Transforaminal Epidural Approach
A 22-gauge, 3.5-inch blunt-tip atraumatic needle was used. The L4-L5 and L5-S1 intervertebral foraminas were approached using the subpedicular (safe triangle) technique. We injected 2 mL of contrast medium at each level to determine epidural spread. We administered 4 mL of drug into each nerve root: two mL of dexamethasone 21-phosphate, one cc of 0.5% bupivacaine HCl, and one cc of saline.
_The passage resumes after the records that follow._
(** X17.  One line that cannot be made fails the whole request: when a
    /create_room_separation/ request names a plan view and any one of its
    lines cannot be turned into a curve (it is no object, a coordinate is no
    number, the host refuses the two points), the answer is 500 with a stack
    trace and no line is made, however many of the other lines are good. *)
Theorem one_bad_line_fails_the_request :
  forall (st : store) (request : Request) (data view_name : json)
         (line_defs : list json) (target_view : element) (bad : json) (e : exn)
         (names : list string),
    load_data request = Ok data ->
    py_get data "lines" (JArr []) = Ok (JArr line_defs) ->
    In bad line_defs ->
    separation_curves [bad] [] = Raise e ->
    py_get data "view_name" JNull = Ok view_name ->
    find_target_view view_name (World st TxNotStarted)
      = (World st TxNotStarted, Ok (inr target_view)) ->
    Forall2 (fun lv n => element_name st lv = Ok n) (collect_levels st) names ->
    Transaction_Start_fails st = None ->
    exists e',
      create_room_separation_handler (Some st) request
      = (error_with_traceback e', Some (World st TxEnded)).
Proof.
  intros st request data view_name line_defs target_view bad e names
         Hload Hlines Hin Hbad Hview Hfind Hnames Hstart.
  destruct (in_split _ _ Hin) as (pre & post & ->).
  destruct (separation_curves_bad_line bad post e Hbad pre []) as [e' Hcurves].
  exists e'.
  unfold create_room_separation_handler, on_document, run_route.
  destruct data as [ | | | | | | m]; try discriminate Hlines.
  rewrite (room_separation_route_on request m _ Hload).
  simpl py_get in Hlines, Hview. injection Hlines as Hlines. injection Hview as Hview.
  rewrite Hlines, Hview. cbv zeta.
  assert (Ht : truthy (JArr (pre ++ bad :: post)) = true) by (destruct pre; reflexivity).
  rewrite Ht. cbn [negb].
  rewrite (room_separation_on_level _ _ _ names) by exact Hnames.
  unfold room_separation_on, bind at 1. rewrite Hfind.
  cbn [truthy]. unfold bind at 1, ret at 1. unfold bind at 1, t_Start. cbn [live].
  rewrite Hstart.
  unfold room_separation_transaction, bind at 1, attempt, room_separation_body.
  unfold bind at 1, lift. cbn beta iota delta [py_iter].
  unfold bind at 1, lift. rewrite Hcurves.
  unfold bind, rollback_if_open, t_is_open, t_RollBack, raise. reflexivity.
Qed.

(** ** utils.py: find_family_symbol_safely *)

Lemma find_symbol_spec (st : store) (target_family_name : string)
      (target_type_name : option string) (symbols : list element) :
  match find_symbol st symbols target_family_name target_type_name with
  | Ok (Some symbol) =>
      exists pre post,
        symbols = (pre ++ symbol :: post)%list
        /\ Forall (fun s => symbol_matches st target_family_name target_type_name s = false)
                  pre
        /\ symbol_matches st target_family_name target_type_name symbol = true
  | Ok None =>
      Forall (fun s => symbol_matches st target_family_name target_type_name s = false)
             symbols
  | Raise e =>
      exists symbol name,
        In symbol symbols
        /\ Symbol_Family_Name st symbol = Ok name
        /\ sanitize_string name = target_family_name
        /\ element_name st symbol = Raise e
  end.
Proof.
  induction symbols as [| symbol rest IH]; simpl; [ constructor | ].
  assert (Hskip :
    symbol_matches st target_family_name target_type_name symbol = false ->
    match find_symbol st rest target_family_name target_type_name with
    | Ok (Some found) =>
        exists pre post,
          symbol :: rest = (pre ++ found :: post)%list
          /\ Forall (fun s => symbol_matches st target_family_name target_type_name s = false)
                    pre
          /\ symbol_matches st target_family_name target_type_name found = true
    | Ok None =>
        Forall (fun s => symbol_matches st target_family_name target_type_name s = false)
               (symbol :: rest)
    | Raise e =>
        exists s name,
          (symbol = s \/ In s rest)
          /\ Symbol_Family_Name st s = Ok name
          /\ sanitize_string name = target_family_name
          /\ element_name st s = Raise e
    end).
  { intro Hno.
    destruct (find_symbol st rest target_family_name target_type_name) as [[found | ] | e].
    - destruct IH as (pre & post & -> & Hpre & Hfound).
      exists (symbol :: pre), post. repeat split; [ now constructor | exact Hfound ].
    - now constructor.
    - destruct IH as (s & name & Hin & H1 & H2 & H3). exists s, name. auto. }
  unfold symbol_matches at 1 in Hskip.
  destruct (Symbol_Family_Name st symbol) as [name | err] eqn:Efam; [ | now apply Hskip ].
  destruct (String.eqb_spec (sanitize_string name) target_family_name) as [Heq | Hne];
    [ | now apply Hskip ].
  cbn [andb] in Hskip.
  assert (Hhere : forall b,
             no_type_name target_type_name
             || match element_name st symbol, target_type_name with
                | Ok type_name, Some t => String.eqb type_name t
                | _, _ => false
                end = b ->
             symbol_matches st target_family_name target_type_name symbol = b).
  { intros b Hb. unfold symbol_matches. rewrite Efam.
    destruct (String.eqb_spec (sanitize_string name) target_family_name);
      [ exact Hb | contradiction ]. }
  destruct (no_type_name target_type_name) eqn:Hnt.
  - exists [], rest. repeat split; [ constructor | now apply Hhere ].
  - cbn [orb] in Hskip, Hhere.
    destruct (element_name st symbol) as [type_name | err] eqn:Ename; simpl result_bind.
    + destruct target_type_name as [t | ]; [ | discriminate Hnt ].
      destruct (String.eqb type_name t) eqn:Et.
      * exists [], rest. repeat split; [ constructor | now apply Hhere ].
      * now apply Hskip.
    + exists symbol, name. auto.
Qed.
Parasagittal Interlaminar Epidural Approach
An 18 gauge, 3.5 inc Tuohy needle was used. The entry point was approximately 1.5 cm lateral to the midline on the side of the painful lower extremity in the L4-L5 or L5-S1 interlaminar space. Epidural space was obtained using a loss-of-resistance technique. After entering the epidural space, 4 mL contrast medium was administered. Spread into the anterior epidural space was observed and vertebral levels were noted. Four mL of dexamethasone 21-phosphate, two mL of 0.5% bupivacaine HCl and two cc of saline were injected, resulting in a total of eight mL of the drug. The contrast distribution is shown in Figure 2.
Outcome Measures
VAS, Oswestry Disability Index (ODI), and comfort questionnaires were administered to all the patients. Total fluoroscopy time, extent of contrast spread into the anterior epidural space, and adverse events were recorded. The primary outcome measure was improvement in pain intensity. We asked the patients to report their VAS before and 2-4 weeks after treatment. Secondary outcomes were between-group differences in functionality improvement, fluoroscopy time, patient comfort, and side effects or complications. We assessed the improvement in functionality using the ODI score. The ODI is a patient-completed questionnaire that measures the functioning of patients with low back pain. The time at which the fluoroscopy device was active during the procedure was also recorded. We asked the patients to complete a comfort questionnaire after the procedure and to answer how they felt during the procedure using one of three options: comfortable, moderate, and uncomfortable. While answering this question, we asked them to rate the length of time they spent in the operating theatre and the pain they felt during and after the procedure. We monitored the patients for side effects during and after the procedure, and recorded their occurrence.
Statistical Analysis
All analyses were performed using Jamovi Project (2022, Jamovi version 2.3) (computer software). The results of this study are expressed as frequencies and percentages. Normality analysis was performed using the Shapiro-Wilk test, skewness kurtosis, and histograms. Normally distributed variables are presented as means and SDs. Categorical variables were compared using the chi-squared test. Independent samples t-tests and Mann-Whitney U tests were used to compare numerical dependent variables between the groups. Repeated measures were analyzed using Friedman’s test with Bonferroni correction for multiple t-tests. Statistical significance was set at P < 0.05.
Study Limitations
The short follow-up period is the main limitation of this study. In addition, we did not evaluate the analgesics used. However, comparing these two methods in patients with isolated L5 and S1 radiculopathy was an advantage of our study. Therefore, more reliable data were obtained.